Nous censurons souvent les sentiments et les pensées de nos thérapeutes parce que nous savons que c’est la chose mûre à faire. Nous ne nous ferons certainement pas trop d'amis si nous disons constamment aux gens de notre vie comment ils nous ont laissé tomber. Mais nous ne sommes pas dans notre «vie quotidienne» en thérapie. Nous sommes en thérapie. Nous sommes dans cette boîte de Pétri expérimentale pour mieux nous connaître, ce que nous ne pouvons faire qu’en relation avec quelqu'un d’autre. Nous devons apprendre à prendre conscience des petites coupures qui s'accumulent dans nos vies et nous empêchent d'avoir des relations plus intimes.

Parler avec votre thérapeute de l'une des pensées énumérées ci-dessus peut ne pas l'amener à changer ou à s'excuser, bien que cela puisse arriver. Le but principal de la verbalisation de ces sentiments est de vous donner l'expérience d'explorer comment ces affronts, qui sont très probablement reproduits dans la vie réelle et souvent de manière plus importante, vous affectent, vous et vos relations avec les autres. Discuter de ces pensées dans un esprit de confiance relation thérapeutique peut vous aider à dépenser moins d'énergie en les retenant régulièrement. Cela peut aider à trouver un thérapeute de confiance près de chez vous avec qui vous pouvez explorer ces sentiments.

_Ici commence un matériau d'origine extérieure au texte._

Definition reads_on {Obj} (s s' : llama_io_read_host Obj * Obj) : Prop := rd_moved s.1 s'.1.
Definition reads_only {Obj} (s s' : llama_io_read_host Obj * Obj) : Prop := rd_moved s.1 s'.1 /\ s'.2 = s.2.

#[export] Instance reads_on_preorder {Obj} : PreOrder (@reads_on Obj).
Proof. split; [intros s; unfold reads_on; reflexivity|]. intros a b c H1 H2. unfold reads_on in *. by etransitivity. Qed.
#[export] Instance reads_only_preorder {Obj} : PreOrder (@reads_only Obj).
Proof. split; [intros s; split; [reflexivity|done]|]. intros a b c [H1 E1] [H2 E2]. split; [by etransitivity|congruence]. Qed.

Section reads.
Context {Obj : Type}.
Implicit Types r : llama_io_read_host Obj.

Lemma read_moved n r l r' : read n r = Ok (l, r') -> rd_moved r r'.
Proof.
  unfold read, require_. destruct (Nat.leb_spec n (rd_left r)); [|done]. cbn [mbind outcome_bind]. destruct (_ <? _); [done|]. intros [= <- <-]. split; simpl; [done|lia|lia].
Qed.

Lemma read_u32_moved r z r' : read_u32 r = Ok (z, r') -> rd_moved r r'.
Proof. unfold read_u32. intros H. apply bind_Ok in H as ([l r1] & E & [= <- <-]). by eapply read_moved. Qed.
Lemma read_i32_moved r z r' : read_i32 r = Ok (z, r') -> rd_moved r r'.
Proof. unfold read_i32. intros H. apply bind_Ok in H as ([l r1] & E & [= <- <-]). by eapply read_moved. Qed.
Lemma read_u64_moved r z r' : read_u64 r = Ok (z, r') -> rd_moved r r'.
Proof. unfold read_u64. intros H. apply bind_Ok in H as ([l r1] & E & [= <- <-]). by eapply read_moved. Qed.

Lemma read_tensor_moved t o n r (b : bool) r' : (r1 ← read_tensor t o n r; Ok (true, r1)) = Ok (b, r') -> rd_moved r r'.
Proof.
  unfold read_tensor, require_. destruct (Nat.leb_spec n (rd_left r)); [|done]. cbn [mbind outcome_bind]. intros [= <- <-]. split; simpl; [done|lia|lia].
Qed.
Lemma tracks_io {A} (f : llama_io_read_host Obj -> outcome (A * llama_io_read_host Obj)) :
  (forall r a r', f r = Ok (a, r') -> rd_moved r r') -> tracks reads_only (on_io f).
Proof.
  intros Hf [r m] res s' H. unfold on_io in H. cbn [fst snd] in H. destruct (f r) as [[a r']|e] eqn:E; injection H as <- <-; [split; [by eapply Hf|done]|reflexivity].
Qed.

Lemma tracks_weaken {A} (c : stx (llama_io_read_host Obj * Obj) A) : tracks reads_only c -> tracks reads_on c.
Proof. intros H s res s' E. by destruct (H s res s' E). Qed.
End reads.

Create HintDb tracks.

(** Follows the structure of a computation. *)
Ltac track_step := match goal with
  | |- tracks _ (match ?x with _ => _ end) => destruct x
  | |- tracks _ (mret _) => apply (tracks_ret _)
  | |- tracks _ (stx_lift _) => apply (tracks_lift _)
  | |- tracks _ (_ ≫= _) => apply (tracks_bind _); [|intros]
  | |- tracks _ (forM_ _ _) => apply (tracks_forM _); intros
  | |- tracks reads_on (on_io _) => apply tracks_weaken
  | |- tracks reads_only (on_io _) => apply tracks_io; intros ? ? ?; eauto using read_u32_moved, read_i32_moved, read_u64_moved, read_tensor_moved
  | |- tracks _ _ => solve [auto with tracks]
  end.
Ltac track := repeat track_step; auto with tracks.

(** ** Sequence states of a context *)

(** What a state begins with. *)
Definition seq_file (seq_id : Z) (data : list Z) : list Z := le_bytes 4 io_magic ++ le_bytes 4 seq_id ++ data.

Section write.
Context (get_tensor_2d : option (list Z -> list Z -> nat -> nat -> nat -> nat -> nat -> nat -> outcome (list Z))).
Context (Hget : forall get, get_tensor_2d = Some get -> transfers get).

(** What a writer that runs the operations gives: the dummy writer counts, the host writer
    fills a buffer that is large enough, and is refused otherwise. *)
Definition writes_data (T : tensors) (count : llama_io_write_dummy -> outcome llama_io_write_dummy) (run : llama_io_write_host -> outcome llama_io_write_host)
    (bytes : list Z) : Prop :=
  count (mk_dummy false 0) = Ok (mk_dummy false (length bytes)) /\
  (forall mem len, len <= length mem -> length bytes <= len -> exists w, run (write_host mem len) = Ok w /\ io_n_bytes w = length bytes /\
    flush get_tensor_2d T w = Ok (bytes ++ drop (length bytes) mem)) /\
  (forall mem len, len <= length mem -> len < length bytes -> run (write_host mem len) = Err RuntimeError).

Lemma writes_ops T count run ops : (forall io, count io = foldM run_op ops io) -> (forall io, run io = foldM run_op ops io) -> Forall (op_fits T) ops -> writes_data T count run (ops_data T ops).
Proof.
  intros Hc Hr Hfit. unfold writes_data. rewrite (ops_data_length T ops Hfit). setoid_rewrite Hr. rewrite Hc. split; [by rewrite run_dummy|]. split.
  - intros mem len H1 H2. by apply host_result.
  - intros mem len H1 H2. by apply run_host_full.
Qed.

Section saved.
Context {M : Type} `{MemoryState M} (seq_id flags : Z) (m : M) (T : tensors) (ops : list io_op).
Context (Hw : forall W (HW : IoWrite W) (io : W), state_write seq_id flags m io = foldM run_op ops io) (Hfit : Forall (op_fits T) ops) (Hf : on_device flags = false).

Lemma writes_file : writes_data T (seq_write_data seq_id flags m) (seq_write_data seq_id flags m) (seq_file seq_id (ops_data T ops)).
Proof.
  change (seq_file seq_id (ops_data T ops)) with (ops_data T (WriteBytes (le_bytes 4 io_magic) :: WriteBytes (le_bytes 4 seq_id) :: ops)).
  apply writes_ops; [intros io|intros io|constructor; [done|constructor; done]].
  all: unfold seq_write_data, write_u32; cbn [foldM run_op]; destruct (io_write _ io) as [io1|]; [|done]; cbn [mbind outcome_bind];
    destruct (io_write _ io1) as [io2|]; [|done]; cbn [mbind outcome_bind]; apply Hw.
Qed.

Lemma file_size_ok n_seq_max : seq_ok n_seq_max seq_id (state_seq_can_save seq_id flags m) = true -> state_seq_get_size n_seq_max seq_id flags m = Ok (length (seq_file seq_id (ops_data T ops))).
Proof. intros Hok. destruct writes_file as (Hc & _). unfold state_seq_get_size. rewrite Hok. cbn [negb]. by rewrite Hf, Hc. Qed.

Lemma file_data_ok n_seq_max mem len : let bytes := seq_file seq_id (ops_data T ops) in seq_ok n_seq_max seq_id (state_seq_can_save seq_id flags m) = true -> len <= length mem ->
  state_seq_get_data get_tensor_2d n_seq_max seq_id flags true T m mem len = Ok (if len <? length bytes then (0, None) else (length bytes, Some (bytes ++ drop (length bytes) mem))).
Proof.
  intros bytes Hok Hl. destruct writes_file as (_ & Hh & Hn). unfold state_seq_get_data. rewrite Hok. cbn [negb]. destruct (Nat.ltb_spec len (length bytes)).
  - by rewrite (Hn mem len).
  - destruct (Hh mem len) as (w & -> & E & Ef); [done..|]. by rewrite Ef, E.
Qed.
End saved.
End write.

Lemma reader_moved_read {Obj} n (r : llama_io_read_host Obj) l rest sets calls : reader_is r (l ++ rest) sets calls -> length l = n ->
  exists r', read n r = Ok (l, r') /\ reader_is r' rest sets calls /\ rd_moved r r'.
Proof. intros Hr Hl. destruct (reader_read r n l rest sets calls Hr Hl) as (r' & E & H). exists r'. split; [done|]. split; [done|]. by eapply read_moved. Qed.

Lemma read_u32_moved4 {Obj} (r : llama_io_read_host Obj) z r' : read_u32 r = Ok (z, r') -> rd_moved r r' /\ rd_read r' = rd_read r + 4.
Proof.
  intros H. split; [by eapply read_u32_moved|]. unfold read_u32 in H. apply bind_Ok in H as ([l r1] & E & [= _ <-]). unfold read, require_ in E.
  destruct (4 <=? rd_left r); [|done]. cbn [mbind outcome_bind] in E. destruct (_ <? _); [done|]. by injection E as _ <-.
Qed.

(** Behind the magic number and the id is the state of the memory. *)
Lemma load_file {M} `{MemoryState M} seq_id flags x (m : M) rest (r : llama_io_read_host M) sets calls :
  reader_is r (seq_file x rest) sets calls -> exists r0, reader_is r0 rest sets calls /\ rd_moved r r0 /\
    seq_read_data seq_id flags (r, m) = match state_read seq_id flags (r0, m) with (Ok _, s) => (Ok (rd_read s.1), s) | (Err e, s) => (Err e, s) end.
Proof.
  intros Hr. destruct (reader_moved_read 4 r _ _ _ _ Hr) as (r1 & E1 & Hr1 & Hm1); [apply le_bytes_length|].
  destruct (reader_moved_read 4 r1 _ _ _ _ Hr1) as (r2 & E2 & Hr2 & Hm2); [apply le_bytes_length|].
  exists r2. split; [done|]. split; [by etransitivity|]. unfold seq_read_data. cbv zeta.
  rewrite (stx_bind_Ok _ _ _ io_magic (r1, m)); [|unfold read_u32; cbn [fst snd]; rewrite E1; cbn [mbind outcome_bind fst snd]; rewrite le_u32; [done|unfold io_magic, UINT32_MAX; lia]].
  rewrite (stx_bind_Ok _ _ _ tt (r1, m)) by done. rewrite (stx_bind_Ok _ _ _ (to_i32 (le_value (le_bytes 4 x))) (r2, m)) by (unfold read_i32; cbn [fst snd]; by rewrite E2).
  unfold mbind, stx_bind. by destruct (state_read seq_id flags (r2, m)) as [[[]|] [? ?]].
Qed.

Avec le temps, vous constaterez peut-être que vous n’avez pas de rancune aussi longtemps que vous le faisiez auparavant ou que vos expressions de colère ne sont pas aussi fortes qu’elles l’ont été par le passé. Cela peut signifier que vous avez commencé à vous libérer de la prise de ces affronts et des pensées refoulées qui les accompagnent souvent.

Copyright 2018 estilltravel.com. Tous les droits sont réservés. Autorisation de publication accordée par Justin Lioi, LCSW, thérapeute à Brooklyn, New York

L'article précédent a été écrit uniquement par l'auteur susmentionné. Les opinions et opinions exprimées ne sont pas nécessairement partagées par estilltravel.com. Les questions ou préoccupations concernant l'article précédent peuvent être adressées à l'auteur ou publiées sous forme de commentaire ci-dessous.